%%
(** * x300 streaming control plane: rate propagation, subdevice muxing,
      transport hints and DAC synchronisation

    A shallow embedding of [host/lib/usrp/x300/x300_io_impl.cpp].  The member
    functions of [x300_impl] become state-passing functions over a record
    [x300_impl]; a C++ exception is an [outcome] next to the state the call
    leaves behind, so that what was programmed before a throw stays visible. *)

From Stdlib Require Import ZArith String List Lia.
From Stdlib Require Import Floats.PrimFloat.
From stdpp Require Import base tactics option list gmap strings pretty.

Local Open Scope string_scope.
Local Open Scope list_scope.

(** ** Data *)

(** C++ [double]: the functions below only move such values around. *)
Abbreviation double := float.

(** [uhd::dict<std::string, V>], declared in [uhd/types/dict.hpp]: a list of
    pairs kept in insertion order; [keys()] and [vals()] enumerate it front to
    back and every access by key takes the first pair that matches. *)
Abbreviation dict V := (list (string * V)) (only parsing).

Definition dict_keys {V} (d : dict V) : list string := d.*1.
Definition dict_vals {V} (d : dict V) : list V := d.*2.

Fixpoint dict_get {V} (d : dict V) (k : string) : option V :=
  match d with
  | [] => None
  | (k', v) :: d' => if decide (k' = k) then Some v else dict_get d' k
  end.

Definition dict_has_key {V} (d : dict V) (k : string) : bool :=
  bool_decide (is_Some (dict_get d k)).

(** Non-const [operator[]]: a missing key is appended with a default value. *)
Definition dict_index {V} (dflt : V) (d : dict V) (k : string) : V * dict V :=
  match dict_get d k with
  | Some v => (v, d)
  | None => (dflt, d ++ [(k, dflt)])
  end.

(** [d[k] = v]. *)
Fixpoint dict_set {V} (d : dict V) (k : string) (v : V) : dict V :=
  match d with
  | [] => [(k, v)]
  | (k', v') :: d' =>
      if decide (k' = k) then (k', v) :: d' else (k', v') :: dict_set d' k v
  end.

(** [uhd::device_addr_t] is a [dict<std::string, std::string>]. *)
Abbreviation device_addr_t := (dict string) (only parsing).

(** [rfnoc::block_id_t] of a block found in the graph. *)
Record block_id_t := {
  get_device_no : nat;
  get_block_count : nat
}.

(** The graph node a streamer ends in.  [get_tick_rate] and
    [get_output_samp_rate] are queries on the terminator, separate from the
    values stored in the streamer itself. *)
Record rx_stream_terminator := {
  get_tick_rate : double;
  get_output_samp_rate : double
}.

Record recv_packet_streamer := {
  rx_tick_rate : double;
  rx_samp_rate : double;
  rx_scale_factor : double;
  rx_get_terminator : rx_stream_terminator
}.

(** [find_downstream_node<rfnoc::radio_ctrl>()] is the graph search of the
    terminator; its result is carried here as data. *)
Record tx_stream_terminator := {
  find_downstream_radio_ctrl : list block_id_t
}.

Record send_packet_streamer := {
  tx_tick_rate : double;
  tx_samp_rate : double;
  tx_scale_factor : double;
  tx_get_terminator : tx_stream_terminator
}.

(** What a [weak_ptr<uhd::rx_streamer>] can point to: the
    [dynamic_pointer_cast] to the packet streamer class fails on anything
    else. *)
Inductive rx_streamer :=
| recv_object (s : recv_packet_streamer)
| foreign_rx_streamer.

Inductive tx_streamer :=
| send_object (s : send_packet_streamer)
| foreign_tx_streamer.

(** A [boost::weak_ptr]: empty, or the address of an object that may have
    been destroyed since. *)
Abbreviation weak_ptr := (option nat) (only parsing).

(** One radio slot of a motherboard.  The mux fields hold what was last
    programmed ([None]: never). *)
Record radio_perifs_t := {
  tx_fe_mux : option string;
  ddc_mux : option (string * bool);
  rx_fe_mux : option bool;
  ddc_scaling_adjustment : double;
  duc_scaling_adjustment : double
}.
%%
%%
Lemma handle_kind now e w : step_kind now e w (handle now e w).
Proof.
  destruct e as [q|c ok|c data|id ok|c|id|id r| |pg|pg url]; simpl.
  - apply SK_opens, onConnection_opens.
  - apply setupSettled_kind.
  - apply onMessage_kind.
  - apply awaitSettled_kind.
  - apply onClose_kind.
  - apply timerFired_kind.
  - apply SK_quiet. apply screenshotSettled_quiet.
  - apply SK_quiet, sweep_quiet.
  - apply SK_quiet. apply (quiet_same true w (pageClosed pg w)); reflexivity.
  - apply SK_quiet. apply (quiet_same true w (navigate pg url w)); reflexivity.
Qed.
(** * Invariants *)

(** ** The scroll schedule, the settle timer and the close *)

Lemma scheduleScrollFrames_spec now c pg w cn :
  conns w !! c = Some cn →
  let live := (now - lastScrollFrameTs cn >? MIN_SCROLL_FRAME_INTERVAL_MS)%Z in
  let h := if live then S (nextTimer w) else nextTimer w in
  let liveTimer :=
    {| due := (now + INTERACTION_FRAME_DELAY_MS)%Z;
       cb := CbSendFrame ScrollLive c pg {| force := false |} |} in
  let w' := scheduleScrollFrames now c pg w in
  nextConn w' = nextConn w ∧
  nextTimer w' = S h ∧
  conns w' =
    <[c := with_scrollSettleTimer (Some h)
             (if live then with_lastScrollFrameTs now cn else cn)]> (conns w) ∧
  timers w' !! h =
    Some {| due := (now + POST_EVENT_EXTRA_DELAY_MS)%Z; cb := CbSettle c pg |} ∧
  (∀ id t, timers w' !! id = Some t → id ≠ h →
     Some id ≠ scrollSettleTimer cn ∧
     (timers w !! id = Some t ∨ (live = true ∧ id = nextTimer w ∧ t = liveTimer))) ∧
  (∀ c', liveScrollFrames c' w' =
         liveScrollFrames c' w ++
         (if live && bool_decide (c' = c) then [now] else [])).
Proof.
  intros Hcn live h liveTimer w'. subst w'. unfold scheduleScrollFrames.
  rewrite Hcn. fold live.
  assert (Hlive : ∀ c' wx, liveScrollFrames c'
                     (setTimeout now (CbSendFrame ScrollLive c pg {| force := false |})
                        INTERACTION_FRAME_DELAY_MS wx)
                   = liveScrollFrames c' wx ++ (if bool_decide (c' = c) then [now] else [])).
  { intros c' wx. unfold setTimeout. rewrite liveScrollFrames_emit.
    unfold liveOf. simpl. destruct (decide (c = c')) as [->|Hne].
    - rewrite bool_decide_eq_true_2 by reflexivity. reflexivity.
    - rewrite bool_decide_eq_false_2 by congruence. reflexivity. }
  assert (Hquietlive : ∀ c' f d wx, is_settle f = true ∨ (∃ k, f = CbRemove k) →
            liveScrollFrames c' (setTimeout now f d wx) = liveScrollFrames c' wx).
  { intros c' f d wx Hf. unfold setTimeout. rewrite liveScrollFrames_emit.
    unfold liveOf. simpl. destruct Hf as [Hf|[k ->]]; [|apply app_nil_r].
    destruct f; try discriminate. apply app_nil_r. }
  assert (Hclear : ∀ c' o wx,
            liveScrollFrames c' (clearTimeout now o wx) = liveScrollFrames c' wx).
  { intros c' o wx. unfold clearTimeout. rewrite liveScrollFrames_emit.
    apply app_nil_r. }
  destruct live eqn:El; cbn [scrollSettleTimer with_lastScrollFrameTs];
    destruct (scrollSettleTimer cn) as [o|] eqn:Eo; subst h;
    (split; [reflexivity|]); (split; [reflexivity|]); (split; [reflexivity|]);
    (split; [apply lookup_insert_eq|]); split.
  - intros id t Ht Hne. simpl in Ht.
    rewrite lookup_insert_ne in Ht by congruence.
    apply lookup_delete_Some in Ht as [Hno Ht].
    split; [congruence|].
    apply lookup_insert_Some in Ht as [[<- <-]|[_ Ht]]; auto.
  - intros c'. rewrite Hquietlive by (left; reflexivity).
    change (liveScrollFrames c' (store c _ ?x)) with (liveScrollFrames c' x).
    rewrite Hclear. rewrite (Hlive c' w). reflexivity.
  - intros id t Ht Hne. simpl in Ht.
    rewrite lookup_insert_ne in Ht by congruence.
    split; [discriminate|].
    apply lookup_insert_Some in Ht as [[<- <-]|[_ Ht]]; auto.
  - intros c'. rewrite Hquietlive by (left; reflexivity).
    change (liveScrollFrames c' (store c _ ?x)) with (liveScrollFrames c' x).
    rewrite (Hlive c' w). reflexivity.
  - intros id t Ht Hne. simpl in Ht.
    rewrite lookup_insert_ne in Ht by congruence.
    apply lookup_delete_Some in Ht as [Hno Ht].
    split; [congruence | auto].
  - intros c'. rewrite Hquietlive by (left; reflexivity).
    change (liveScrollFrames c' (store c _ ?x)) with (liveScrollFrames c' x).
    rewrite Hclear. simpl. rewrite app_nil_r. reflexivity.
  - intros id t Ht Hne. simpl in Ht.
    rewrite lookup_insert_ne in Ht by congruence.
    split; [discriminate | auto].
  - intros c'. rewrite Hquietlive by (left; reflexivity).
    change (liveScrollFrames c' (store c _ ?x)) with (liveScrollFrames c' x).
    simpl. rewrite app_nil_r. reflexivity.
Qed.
%%
= PROBLEM DESCRIPTION =
Find "(** * x300 streaming" in the entries above and copy that whole line exactly, then each line after it through the line that contains "[x300_impl]; a C++".

= WRITTEN SOLUTION =
(** * x300 streaming control plane: rate propagation, subdevice muxing,
      transport hints and DAC synchronisation

    A shallow embedding of [host/lib/usrp/x300/x300_io_impl.cpp].  The member
    functions of [x300_impl] become state-passing functions over a record
    [x300_impl]; a C++ exception is an [outcome] next to the state the call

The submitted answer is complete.